Laura Jane

With special guest star: Fanny, the Monkey-Face Girl.

Wednesday, December 15, 2004

Doing The Electronics Dance

In the last two months, the scanner died, the digital camera got sick, and the kitchen CD player went on strike. And why shouldn't it go on strike? After all the poor old doddering thing is more than a year old-- ancient by electronic gadget standards. At this point, it just wants to put its feet up on the ottoman, eat Sara Lee Snackin' Cake, and watch reruns of The Rifleman. Playing CDs is exhausting and while the occasional Tom Waits song is still doable, my new Christmas CD is absolutely out of the question.

And if the CD player is ancient, the computer has long passed senility-- and it shows. If we ask it (politely) to download flash or pdf. files, the computer blinks at us in shock as though we have asked it to do a strip tease dance in front of a crowd of drunken iPods.

The fact is Dave could slave away 24 hours a day in the salt mines and his paycheck still couldn't keep up with the insane blackmail demands of the Obsolete 'R Us electronics that make our house the happy haven we call home. Last summer, for example, was a nightmare of consumerism gone awry.

For reasons I am not at liberty to discuss, we have to have two TV sets. And since we are physically incapable of watching commercials (we begin by wretching and then pass out from brain damage) we have to have two videotape players. So at the beginning of the summer we had our full and complete quota of:
2 TVs
2 VCRs
0 DVD players

Then tragedy struck and one of the VCRs decided to eat tapes. We put up with this for an absurdly long time. Then:
Dave: (Insert Bad Words Here) we have to get a new VCR.
LJ: Hey! This would be a good time to get a DVD player just like all the Kool Kidz have.
Dave: I don't think we can hook up a DVD player to our TVs. They are pretty old.
LJ: (Laughs carelessly) Oh Dave, don't be so silly.

Literary sidenote: Whenever you see a character laughing "carelessly" you know that doom is lurking up ahead on the Road of Life.

So we went to Ed's Evil Emporium where they sell cheap electronics and we brought home a combination VCR/DVD player. After a long and thoughtful discussion of where we would most enjoy watching DVDs-- i.e. living room vs. the bedroom-- Dave turned out to be 50% right. It did not want to get married to the old geezer in the bedroom, but it did hook up with the living room TV. All was well. Sort of. There were many convoluted discussions at the video rental store.
Dave: Tape or DVD?
LJ: Well, we could watch the comedy in the living room and then go into the bedroom with our tasty snacks and watch the drama.
Dave: The comedy DVDs are all gone.
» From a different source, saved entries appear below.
(* ===== verification/Graph.v ===== *)
(** * The attack-surface graph and the families that apply to a node

    The vocabularies of [research/discovery/types.py], the nodes, edges and graphs of
    [research/discovery/graph.py], and the registry view and resolver of
    [research/selection.py]. *)
From S2P Require Import Prelude PyVal PyText CoreTypes.

(** ** Vocabularies *)

(** [research/target_model.py:37-57 TargetEpistemicStatus] *)
Module TargetEpistemicStatus.
Inductive t : Set := OBSERVED | DERIVED | INFERRED | HYPOTHESIZED | UNTRUSTED_EXTERNAL.
#[global] Instance eq_dec : EqDecision t.
Proof. solve_decision. Defined.
Definition value (x : t) : string :=
  match x with
  | OBSERVED => "OBSERVED" | DERIVED => "DERIVED" | INFERRED => "INFERRED"
  | HYPOTHESIZED => "HYPOTHESIZED" | UNTRUSTED_EXTERNAL => "UNTRUSTED_EXTERNAL"
  end.
End TargetEpistemicStatus.

(** [research/discovery/types.py:124-148 AttackSurfaceNodeKind] *)
Module AttackSurfaceNodeKind.
Inductive t : Set :=
  | ORIGIN | EXACT_PATH | ROUTE_TEMPLATE | HTTP_OPERATION | PAGE_STATE | CONTROL | FORM
  | RESOURCE_INSTANCE_CANDIDATE | OBJECT_INSTANCE | OBJECT_TYPE | IDENTITY_REF | SESSION_REF
  | WORKFLOW_STATE | WORKFLOW_TRANSITION | RESPONSE_SHAPE | SCOPE_BOUNDARY_CANDIDATE
  | DOMAIN | HOSTNAME | CERT | SERVICE | TECH | JS_BUNDLE | API_SPEC.
#[global] Instance eq_dec : EqDecision t.
Proof. solve_decision. Defined.
Definition value (x : t) : string :=
  match x with
  | ORIGIN => "ORIGIN" | EXACT_PATH => "EXACT_PATH" | ROUTE_TEMPLATE => "ROUTE_TEMPLATE"
  | HTTP_OPERATION => "HTTP_OPERATION" | PAGE_STATE => "PAGE_STATE" | CONTROL => "CONTROL"
  | FORM => "FORM" | RESOURCE_INSTANCE_CANDIDATE => "RESOURCE_INSTANCE_CANDIDATE"
  | OBJECT_INSTANCE => "OBJECT_INSTANCE" | OBJECT_TYPE => "OBJECT_TYPE"
  | IDENTITY_REF => "IDENTITY_REF" | SESSION_REF => "SESSION_REF"
  | WORKFLOW_STATE => "WORKFLOW_STATE" | WORKFLOW_TRANSITION => "WORKFLOW_TRANSITION"
  | RESPONSE_SHAPE => "RESPONSE_SHAPE"
  | SCOPE_BOUNDARY_CANDIDATE => "SCOPE_BOUNDARY_CANDIDATE"
  | DOMAIN => "DOMAIN" | HOSTNAME => "HOSTNAME" | CERT => "CERT" | SERVICE => "SERVICE"
  | TECH => "TECH" | JS_BUNDLE => "JS_BUNDLE" | API_SPEC => "API_SPEC"
  end.
End AttackSurfaceNodeKind.

(** [research/discovery/types.py:151-168 AttackSurfaceEdgeKind] *)
Module AttackSurfaceEdgeKind.
Inductive t : Set :=
  | CONTAINS | NAVIGATES_TO | SUBMITS_TO | OBSERVED_REQUEST_TO | RETURNS | REFERENCES
  | INSTANCE_OF | VARIANT_OF | OBSERVED_UNDER | TRANSITIONS_TO | BOUNDARY_OF | SAME_AS
  | RESOLVES_TO | HOSTED_ON | SECURED_BY | RUNS.
#[global] Instance eq_dec : EqDecision t.
Proof. solve_decision. Defined.
Definition value (x : t) : string :=
  match x with
  | CONTAINS => "CONTAINS" | NAVIGATES_TO => "NAVIGATES_TO" | SUBMITS_TO => "SUBMITS_TO"
  | OBSERVED_REQUEST_TO => "OBSERVED_REQUEST_TO" | RETURNS => "RETURNS"
  | REFERENCES => "REFERENCES" | INSTANCE_OF => "INSTANCE_OF" | VARIANT_OF => "VARIANT_OF"
  | OBSERVED_UNDER => "OBSERVED_UNDER" | TRANSITIONS_TO => "TRANSITIONS_TO"
  | BOUNDARY_OF => "BOUNDARY_OF" | SAME_AS => "SAME_AS" | RESOLVES_TO => "RESOLVES_TO"
  | HOSTED_ON => "HOSTED_ON" | SECURED_BY => "SECURED_BY" | RUNS => "RUNS"
  end.
End AttackSurfaceEdgeKind.

(** A mapping of names to JSON values; [None] where the code has [None]. *)
Definition Attributes : Type := option (list (string * pyval)).

(** [attributes or {}] *)
Definition attrs_of (a : Attributes) : list (string * pyval) := default [] a.

(** ** Nodes, edges, graphs *)

(** The checks of the constructor are on types.
    [research/discovery/graph.py:71-85 AttackSurfaceNode] *)
Module AttackSurfaceNode.
Record t : Type := mk {
  node_id : string;
  kind : AttackSurfaceNodeKind.t;
  canonical_key : string;
  epistemic_status : TargetEpistemicStatus.t;
  identity_ids : list string;
  provenance_refs : list string;
  scope_classification : ScopeClassification.t;
  attributes : Attributes }.
End AttackSurfaceNode.

(** [research/discovery/graph.py:89-105 AttackSurfaceEdge] *)
Module AttackSurfaceEdge.
Record t : Set := mk {
  edge_id : string;
  kind : AttackSurfaceEdgeKind.t;
  from_node_id : string;
  to_node_id : string;
  identity_id : option string;
  provenance_refs : list string;
  epistemic_status : TargetEpistemicStatus.t }.

Definition post_init (x : t) : result t :=
  raise_if bool_decide (x.(kind) = AttackSurfaceEdgeKind.SAME_AS)
           && negb (mem x.(epistemic_status)
                      [TargetEpistemicStatus.INFERRED; TargetEpistemicStatus.HYPOTHESIZED])
  as ResearchInputError;;
  Ok x.

#[global] Instance post_init_validator : Validator post_init.
Proof. solve_validator. Qed.
End AttackSurfaceEdge.

(** [research/discovery/graph.py:109-133 AttackSurfaceGraph] *)
Module AttackSurfaceGraph.
Record t : Type := mk {
  research_run_id : string;
  strategy_version : string;
  nodes : list AttackSurfaceNode.t;
  edges : list AttackSurfaceEdge.t }.

(** [research/discovery/graph.py:117-121 AttackSurfaceGraph.node_by_canonical] *)
Definition node_by_canonical (x : t) (canonical_key : string) : option AttackSurfaceNode.t :=
  List.find (fun n => (n.(AttackSurfaceNode.canonical_key) =? canonical_key)%string) x.(nodes).
End AttackSurfaceGraph.

(** ** Hunter families *)

(** [research/selection.py:74-94 HunterFamilyView] *)
Module HunterFamilyView.
Record t : Type := mk {
  family_id : string;
  name : string;
  target_node_kinds : list string;
  preconditions : list (string * pyval);
  claim_template : string;
  evidence_requirements : list (string * pyval);
  validation_tier : string;
  enabled : bool;
  version : Z }.
End HunterFamilyView.

Section families.
Context `{FloatRepr}.

(** The set as a list; only emptiness and intersection are asked of it.
    [research/selection.py:237-244 _string_set] *)
Definition string_set (value : pyval) : list string :=
  match value with
  | PNone => []
  | PStr s => [s]
  | PList l => List.filter (fun s => negb (Str.is_blank s)) (py_str <$> l)
  | _ => [py_str value]
  end.

(** [not a.intersection(b)] *)
Definition disjoint (a b : list string) : bool := negb (existsb (fun x => mem x b) a).

(** [edge.kind.value == v] and the edge touches the node.
    [research/selection.py:206-215 _node_has_edge_kind] *)
Definition node_has_edge_kind (node : AttackSurfaceNode.t) (graph : AttackSurfaceGraph.t)
    (edge_kind_value : pyval) : bool :=
  existsb (fun e =>
      eq_str edge_kind_value (AttackSurfaceEdgeKind.value e.(AttackSurfaceEdge.kind))
      && ((e.(AttackSurfaceEdge.from_node_id) =? node.(AttackSurfaceNode.node_id))%string
          || (e.(AttackSurfaceEdge.to_node_id) =? node.(AttackSurfaceNode.node_id))%string))
    graph.(AttackSurfaceGraph.edges).

(** [research/selection.py:218-234 _node_has_required_attribute_any] *)
Definition node_has_required_attribute_any (node : AttackSurfaceNode.t)
    (required_attribute_any : pyval) : bool :=
  match required_attribute_any with
  | PDict ((_ :: _) as required) =>
      let attributes := attrs_of node.(AttackSurfaceNode.attributes) in
      forallb (fun p : string * pyval =>
        let '(key, allowed) := p in
        if Str.is_blank key then false
        else
          let allowed_values := string_set allowed in
          if bool_decide (allowed_values = []) then false
          else negb (disjoint (string_set (dict_get key attributes)) allowed_values)) required
  | _ => false
  end.

(** [v is not None and not ok(v)] *)
Definition unmet (v : pyval) (ok : pyval -> bool) : bool :=
  match v with PNone => false | _ => negb (ok v) end.

(** The guards of the loop body.
    [research/selection.py:183-204 families_for_node] *)
Definition family_applies (node : AttackSurfaceNode.t) (graph : AttackSurfaceGraph.t)
    (family : HunterFamilyView.t) : bool :=
  let get key := dict_get key family.(HunterFamilyView.preconditions) in
  if negb family.(HunterFamilyView.enabled) then false
  else if negb (mem (AttackSurfaceNodeKind.value node.(AttackSurfaceNode.kind))
                  family.(HunterFamilyView.target_node_kinds)) then false
  else if unmet (get "scope_classification") (fun v =>
      eq_str v (ScopeClassification.value node.(AttackSurfaceNode.scope_classification)))
  then false
  else if unmet (get "absent_edge_kind") (fun v => negb (node_has_edge_kind node graph v))
  then false
  else if unmet (get "required_edge_kind") (node_has_edge_kind node graph) then false
  else if unmet (get "required_attribute_any") (node_has_required_attribute_any node)
  then false
  else true.

(** [research/selection.py:165-203 families_for_node] *)
Definition families_for_node (node : AttackSurfaceNode.t) (graph : AttackSurfaceGraph.t)
    (registry : list HunterFamilyView.t) : list HunterFamilyView.t :=
  List.filter (family_applies node graph) registry.

(** [research/coverage/debt.py:200-215 _kind_matched_families] *)
Definition kind_matched_families (node : AttackSurfaceNode.t)
    (registry : list HunterFamilyView.t) : list HunterFamilyView.t :=
  List.filter (fun family =>
      family.(HunterFamilyView.enabled)
      && mem (AttackSurfaceNodeKind.value node.(AttackSurfaceNode.kind))
           family.(HunterFamilyView.target_node_kinds)) registry.

(** ** What a match means *)

Lemma node_has_edge_kind_true node graph v :
  node_has_edge_kind node graph v = true
  <-> exists e, e ∈ graph.(AttackSurfaceGraph.edges)
        /\ v = PStr (AttackSurfaceEdgeKind.value e.(AttackSurfaceEdge.kind))
        /\ (e.(AttackSurfaceEdge.from_node_id) = node.(AttackSurfaceNode.node_id)
            \/ e.(AttackSurfaceEdge.to_node_id) = node.(AttackSurfaceNode.node_id)).
Proof.
  unfold node_has_edge_kind. rewrite existsb_true.
  setoid_rewrite andb_true_iff. setoid_rewrite eq_str_true.
  setoid_rewrite orb_true_iff. setoid_rewrite String.eqb_eq. done.
Qed.

Lemma families_applicable node graph registry f :
  f ∈ families_for_node node graph registry
  -> f ∈ registry /\ f ∈ kind_matched_families node registry.
Proof.
  unfold families_for_node, kind_matched_families. rewrite !elem_of_list_filter_bool.
  intros [Hf Ha]. split; [done|]. split; [done|]. revert Ha. unfold family_applies.
  destruct (HunterFamilyView.enabled f); [|done]. by destruct (mem _ _).
Qed.
End families.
They only have it on tape.
LJ: Too bad, I hear the outtakes are hilarious. How about we watch this documentary in the living room, switch to this drama in the bedroom and watch the comedy next week?.
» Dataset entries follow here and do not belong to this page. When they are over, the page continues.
(* ===== verification/Surface.v ===== *)
(** * Rebuilding the attack-surface graph

    [rebuild_attack_surface_graph] of [research/discovery/graph.py] and its helpers.  The
    dicts the function fills but never reads ([cert_nodes], [tech_nodes], [service_nodes],
    [bundle_nodes], [spec_nodes]) are left out. *)
From S2P Require Import Prelude PyVal PyText PyUrl CoreTypes Candidate Frontier Graph Discovery.

(** The value of a text that is neither [None] nor empty. *)
Definition truthy_text (v : option string) : option string :=
  match v with Some s => if Str.is_empty s then None else Some s | None => None end.

(** ** What is read off a fact *)

(** [research/discovery/graph.py:22-42 FACT_NODE_KIND] *)
Definition FACT_NODE_KIND (k : DiscoveryFactKind.t) : AttackSurfaceNodeKind.t :=
  match k with
  | DiscoveryFactKind.ORIGIN => AttackSurfaceNodeKind.ORIGIN
  | DiscoveryFactKind.EXACT_PATH => AttackSurfaceNodeKind.EXACT_PATH
  | DiscoveryFactKind.HTTP_OPERATION => AttackSurfaceNodeKind.HTTP_OPERATION
  | DiscoveryFactKind.PAGE_STATE => AttackSurfaceNodeKind.PAGE_STATE
  | DiscoveryFactKind.CONTROL => AttackSurfaceNodeKind.CONTROL
  | DiscoveryFactKind.FORM => AttackSurfaceNodeKind.FORM
  | DiscoveryFactKind.RESPONSE_SHAPE => AttackSurfaceNodeKind.RESPONSE_SHAPE
  | DiscoveryFactKind.RESOURCE_INSTANCE_CANDIDATE =>
      AttackSurfaceNodeKind.RESOURCE_INSTANCE_CANDIDATE
  | DiscoveryFactKind.WORKFLOW_STATE => AttackSurfaceNodeKind.WORKFLOW_STATE
  | DiscoveryFactKind.WORKFLOW_TRANSITION => AttackSurfaceNodeKind.WORKFLOW_TRANSITION
  | DiscoveryFactKind.SCOPE_BOUNDARY_CANDIDATE => AttackSurfaceNodeKind.SCOPE_BOUNDARY_CANDIDATE
  | DiscoveryFactKind.DOMAIN => AttackSurfaceNodeKind.DOMAIN
  | DiscoveryFactKind.HOSTNAME => AttackSurfaceNodeKind.HOSTNAME
  | DiscoveryFactKind.CERT => AttackSurfaceNodeKind.CERT
  | DiscoveryFactKind.SERVICE => AttackSurfaceNodeKind.SERVICE
  | DiscoveryFactKind.TECH => AttackSurfaceNodeKind.TECH
  | DiscoveryFactKind.JS_BUNDLE => AttackSurfaceNodeKind.JS_BUNDLE
  | DiscoveryFactKind.API_SPEC => AttackSurfaceNodeKind.API_SPEC
  end.

(** [research/discovery/graph.py:44-49 INFERENCE_NODE_KIND] *)
Definition INFERENCE_NODE_KIND (k : DiscoveryInferenceKind.t) : AttackSurfaceNodeKind.t :=
  match k with
  | DiscoveryInferenceKind.ROUTE_TEMPLATE => AttackSurfaceNodeKind.ROUTE_TEMPLATE
  | DiscoveryInferenceKind.OBJECT_TYPE => AttackSurfaceNodeKind.OBJECT_TYPE
  | DiscoveryInferenceKind.OBJECT_INSTANCE | DiscoveryInferenceKind.SAME_AS =>
      AttackSurfaceNodeKind.OBJECT_INSTANCE
  end.

(** [research/discovery/graph.py:52-60 _scope_classification_from_fact] *)
Definition scope_classification_from_fact (fact : DiscoveryFact.t)
    : result ScopeClassification.t :=
  match dict_get "scope_classification" (attrs_of fact.(DiscoveryFact.attributes)) with
  | PNone => Ok ScopeClassification.UNKNOWN
  | PStr s =>
      match enum_of ScopeClassification.value
              [ScopeClassification.IN_SCOPE; ScopeClassification.UNKNOWN;
               ScopeClassification.OUT_OF_SCOPE] s with
      | Ok x => Ok x
      | Raise _ => Raise ResearchInputError
      end
  | _ => Raise ResearchInputError
  end.

(** [research/discovery/graph.py:63-67 _node_epistemic_status] *)
Definition node_epistemic_status (fact : DiscoveryFact.t) : TargetEpistemicStatus.t :=
  if existsb (fun s => bool_decide (s.(DiscoveryFactSourceView.sensor_observation_id) ≠ None))
       fact.(DiscoveryFact.sources)
  then TargetEpistemicStatus.UNTRUSTED_EXTERNAL
  else fact.(DiscoveryFact.epistemic_status).

(** [f"{v}"] of an optional text. *)
Definition text_or_none (v : option string) : string := default "None" v.

(** [research/discovery/graph.py:513-522 _source_ref] *)
Definition source_ref (s : DiscoveryFactSourceView.t) : string :=
  match truthy_text s.(DiscoveryFactSourceView.observation_id) with
  | Some id => "observation:" +:+ id
  | None =>
  match truthy_text s.(DiscoveryFactSourceView.sensor_observation_id) with
  | Some id => "sensor_observation:" +:+ id
  | None =>
  match truthy_text s.(DiscoveryFactSourceView.control_event_id) with
  | Some id => "control_event:" +:+ id
  | None =>
  match truthy_text s.(DiscoveryFactSourceView.source_fact_id) with
  | Some id => "fact:" +:+ id
  | None => "inference:" +:+ text_or_none s.(DiscoveryFactSourceView.source_inference_id)
  end end end end.

(** [tuple(sorted(_source_ref(source) for source in fact.sources))] *)
Definition provenance (fact : DiscoveryFact.t) : list string :=
  sort_by id (source_ref <$> fact.(DiscoveryFact.sources)).

(** The stripped value of the first key that has a non-blank text. *)
Definition first_text (keys : list string) (attrs : list (string * pyval)) : option string :=
  match List.find (fun k => is_text (dict_get k attrs)) keys with
  | Some k => match dict_get k attrs with PStr s => Some (Str.strip s) | _ => None end
  | None => None
  end.

(** [research/discovery/graph.py:525-532 _hostname_from_attributes] *)
Definition hostname_from_attributes (attributes : Attributes) : option string :=
  first_text ["hostname"; "name"; "host"; "subject_hostname"] (attrs_of attributes).

(** The texts of a list value that are not blank. *)
Definition texts_of_list (v : pyval) : list string :=
  match v with
  | PList l => omap (fun x => match x with PStr s => if Str.is_blank s then None else Some s
                                         | _ => None end) l
  | _ => []
  end.

Section hostnames.
Context `{NetlocCheck}.

(** [research/discovery/graph.py:539-555 _cert_hostnames] *)
Definition cert_hostnames (fact : DiscoveryFact.t) : result (list string) :=
  let attrs := attrs_of fact.(DiscoveryFact.attributes) in
  let hostnames :=
    (["san"; "subject_alt_names"; "hostnames"] ≫= fun key => texts_of_list (dict_get key attrs))
    ++ option_list (truthy_text (hostname_from_attributes (Some attrs))) in
  match truthy_text fact.(DiscoveryFact.normalized_origin) with
  | None => Ok (sorted_set hostnames)
  | Some origin =>
      host ← Url.hostname origin;
      Ok (sorted_set (hostnames ++ option_list host))
  end.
These halcyon days of yore lasted about two weeks. And then Doom dropped by and broke our TV in the bedroom.
Dave: (More Bad Words)
LJ: Hey! This would be a good time to get a flat screen TV like all the Kool Kidz have.
Dave: (Sigh)
Off once more to Ed's Evil Emporium, tra la, and we trotted home with a shiny, new flat screen TV. Quick discussion in re: living room vs. bedroom and bedroom won.

Story so far: The living room has an old TV with a new DVD player, the bedroom has a new TV with an old VCR player. You just know this can't last.
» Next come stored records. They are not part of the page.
(* ===== verification/Coverage.v ===== *)
(** * Coverage debt: where the attack surface has not been hunted

    [research/coverage/types.py], [research/coverage/debt.py] and the summary of
    [application/coverage/debt_view.py].  The two dicts of [compute_coverage_debt] are lookups
    in the list of views; SHA-256 of the canonical JSON is a parameter. *)
From S2P Require Import Prelude PyVal PyText CoreTypes Graph.

(** [research/coverage/types.py:12-25 CoverageState] *)
Module CoverageState.
Inductive t : Set :=
  | NOT_APPLICABLE | UNTESTED | HYPOTHESIZED | V1_PASSED | V2_PASSED | V3_QUEUED | COVERED.
#[global] Instance eq_dec : EqDecision t.
Proof. solve_decision. Defined.
Definition value (x : t) : string :=
  match x with
  | NOT_APPLICABLE => "NOT_APPLICABLE" | UNTESTED => "UNTESTED" | HYPOTHESIZED => "HYPOTHESIZED"
  | V1_PASSED => "V1_PASSED" | V2_PASSED => "V2_PASSED" | V3_QUEUED => "V3_QUEUED"
  | COVERED => "COVERED"
  end.
End CoverageState.

(** [research/coverage/types.py:29-64 CoverageHypothesisView] *)
Module CoverageHypothesisView.
Record t : Set := mk {
  hypothesis_id : option string;
  family_id : string;
  node_canonical_key : string;
  identity_id : option string;
  highest_tier : string }.

Definition blank_when_set (v : option string) : bool :=
  match v with Some s => Str.is_blank s | None => false end.

Definition post_init (x : t) : result t :=
  raise_if blank_when_set x.(hypothesis_id) as ResearchInputError;;
  raise_if Str.is_blank x.(family_id) as ResearchInputError;;
  raise_if Str.is_blank x.(node_canonical_key) as ResearchInputError;;
  raise_if blank_when_set x.(identity_id) as ResearchInputError;;
  raise_if negb (mem x.(highest_tier) ["UNTESTED"; "V1"; "V2"; "V3_QUEUED"; "COVERED"])
  as ResearchInputError;;
  Ok x.

#[global] Instance post_init_validator : Validator post_init.
Proof. solve_validator. Qed.
End CoverageHypothesisView.

(** [research/coverage/types.py:68-87 CoverageCell] *)
Module CoverageCell.
Record t : Set := mk {
  node_canonical_key : string;
  identity_id : string;
  family_id : string;
  state : CoverageState.t;
  missing_evidence : list string }.

#[global] Instance eq_dec : EqDecision t.
Proof. solve_decision. Defined.

Definition post_init (x : t) : result t :=
  raise_if Str.is_blank x.(node_canonical_key) as ResearchInputError;;
  raise_if Str.is_blank x.(identity_id) as ResearchInputError;;
  raise_if Str.is_blank x.(family_id) as ResearchInputError;;
  Ok x.

#[global] Instance post_init_validator : Validator post_init.
Proof. solve_validator. Qed.
End CoverageCell.

(** [research/coverage/types.py:91-113 CoverageMatrix] *)
Module CoverageMatrix.
Record t : Set := mk {
  research_run_id : string;
  strategy_version : string;
  cells : list CoverageCell.t;
  cell_counts : list (string * Z);
  total_debt : Z;
  matrix_hash : string }.

Definition post_init (x : t) : result t :=
  raise_if Str.is_blank x.(research_run_id) as ResearchInputError;;
  raise_if Str.is_blank x.(strategy_version) as ResearchInputError;;
  raise_if x.(total_debt) <? 0 as ResearchInputError;;
  raise_if negb (String.length x.(matrix_hash) =? 64)%nat as ResearchInputError;;
  Ok x.

#[global] Instance post_init_validator : Validator post_init.
Proof. solve_validator. Qed.
End CoverageMatrix.

(** [research/coverage/debt.py:23 ANONYMOUS_IDENTITY] *)
Definition ANONYMOUS_IDENTITY : string := "ANONYMOUS".

(** [research/coverage/debt.py:26-33 _tier_to_state] *)
Definition tier_to_state (tier : string) : CoverageState.t :=
  if (tier =? "V1")%string then CoverageState.V1_PASSED
  else if (tier =? "V2")%string then CoverageState.V2_PASSED
  else if (tier =? "V3_QUEUED")%string then CoverageState.V3_QUEUED
  else if (tier =? "COVERED")%string then CoverageState.COVERED
  else CoverageState.UNTESTED.

(** [research/coverage/debt.py:190-197 _tier_rank] *)
Definition tier_rank (tier : string) : Z :=
  if (tier =? "V1")%string then 1
  else if (tier =? "V2")%string then 2
  else if (tier =? "V3_QUEUED")%string then 3
  else if (tier =? "COVERED")%string then 4
  else 0.

(** [research/coverage/debt.py:36-53 _missing_evidence_for_state] *)
Definition missing_evidence_for_state (state : CoverageState.t) (family : HunterFamilyView.t)
    : list string :=
  let of_family := "family:" +:+ family.(HunterFamilyView.family_id) in
  match state with
  | CoverageState.COVERED | CoverageState.NOT_APPLICABLE => []
  | CoverageState.UNTESTED => ["NO_HYPOTHESIS"]
  | CoverageState.HYPOTHESIZED => ["HYPOTHESIS_NOT_VALIDATED"]
  | CoverageState.V1_PASSED => ["V2_EVIDENCE_MISSING"; of_family]
  | CoverageState.V2_PASSED => ["V3_APPROVAL_MISSING"; of_family]
  | CoverageState.V3_QUEUED => ["ACTIVE_EXPERIMENT_PENDING"; of_family]
  end.

(** [research/coverage/debt.py:56-59 _identity_ids_for_node] *)
Definition identity_ids_for_node (node : AttackSurfaceNode.t) : list string :=
  match node.(AttackSurfaceNode.identity_ids) with
  | [] => [ANONYMOUS_IDENTITY]
  | ids => ids
  end.

(** [research/coverage/debt.py:62-67 _cell_key] *)
Definition cell_key (cell : CoverageCell.t) : string * (string * string) :=
  (cell.(CoverageCell.node_canonical_key),
   (cell.(CoverageCell.identity_id), cell.(CoverageCell.family_id))).

(** The dict [specific] after the loop: the last view bound to the cell.
    [research/coverage/debt.py:94-104 compute_coverage_debt] *)
Definition specific (views : list CoverageHypothesisView.t) (node family identity : string)
    : option CoverageHypothesisView.t :=
  List.find (fun v =>
      (v.(CoverageHypothesisView.node_canonical_key) =? node)%string
      && (v.(CoverageHypothesisView.family_id) =? family)%string
      && bool_decide (v.(CoverageHypothesisView.identity_id) = Some identity)) (rev views).

(** The dict [agnostic] after the loop: of the views without identity the first one of the
    highest tier.
    [research/coverage/debt.py:94-104 compute_coverage_debt] *)
Definition agnostic (views : list CoverageHypothesisView.t) (node family : string)
    : option CoverageHypothesisView.t :=
  foldl (fun existing v =>
      if (v.(CoverageHypothesisView.node_canonical_key) =? node)%string
         && (v.(CoverageHypothesisView.family_id) =? family)%string
         && bool_decide (v.(CoverageHypothesisView.identity_id) = None)
      then match existing with
           | None => Some v
           | Some e =>
               if tier_rank e.(CoverageHypothesisView.highest_tier)
                  <? tier_rank v.(CoverageHypothesisView.highest_tier) then Some v else existing
           end
      else existing) None views.

(** [research/coverage/debt.py:128-137 compute_coverage_debt] *)
Definition cell_state (views : list CoverageHypothesisView.t) (node family identity : string)
    : CoverageState.t :=
  let view :=
    match specific views node family identity with
    | Some v => Some v
    | None => agnostic views node family
    end in
  match view with
  | None => CoverageState.UNTESTED
  | Some v =>
      let state := tier_to_state v.(CoverageHypothesisView.highest_tier) in
      if bool_decide (state = CoverageState.UNTESTED)
         && negb (bool_decide (v.(CoverageHypothesisView.hypothesis_id) = None))
      then CoverageState.HYPOTHESIZED else state
  end.

(** [research/coverage/debt.py:154-161 compute_coverage_debt] *)
Definition is_debt (s : CoverageState.t) : bool :=
  mem s [ CoverageState.UNTESTED; CoverageState.HYPOTHESIZED; CoverageState.V1_PASSED;
          CoverageState.V2_PASSED; CoverageState.V3_QUEUED ].

(** [Counter] over the list, as [dict(sorted(counts.items()))]. *)
Definition counter (l : list string) : list (string * Z) :=
  (fun k => (k, Z.of_nat (count_occ string_dec l k))) <$> sort_by id (dedupe l).

Section coverage.
Context `{FloatRepr} (sha256_json : pyval -> string).

Definition is_in_scope (node : AttackSurfaceNode.t) : bool :=
  bool_decide (node.(AttackSurfaceNode.scope_classification) = ScopeClassification.IN_SCOPE).

(** The cells of one node, in the order they are appended.
    [research/coverage/debt.py:107-146 compute_coverage_debt] *)
Definition node_cells (graph : AttackSurfaceGraph.t) (registry : list HunterFamilyView.t)
    (views : list CoverageHypothesisView.t) (node : AttackSurfaceNode.t) : list CoverageCell.t :=
  let key := node.(AttackSurfaceNode.canonical_key) in
  if negb (is_in_scope node)
  then (fun family => CoverageCell.mk key ANONYMOUS_IDENTITY family.(HunterFamilyView.family_id)
                        CoverageState.NOT_APPLICABLE [])
         <$> kind_matched_families node registry
  else families_for_node node graph registry ≫= fun family =>
         (fun identity =>
            let state := cell_state views key family.(HunterFamilyView.family_id) identity in
            CoverageCell.mk key identity family.(HunterFamilyView.family_id) state
              (missing_evidence_for_state state family))
         <$> identity_ids_for_node node.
Doom dropped in and broke our other TV.
Dave: (Several Bad Words)
LJ: (Different Bad Words)

Another trip, another TV. Not so big this time, not so expensive, but still a flat screen. About two days later, the old VCR player decided it just couldn't keep up with the lusty young TV and dropped dead of a heart attack. More bad words, more trips, more electronics.

Which is how we came to end the summer with a new quota:
2 TVs
2 VCR/DVD players
274 Swear words
More than 2 dollars charged on our credit card

So if that CD player thinks it is going to be retiring any time soon, it had better think again.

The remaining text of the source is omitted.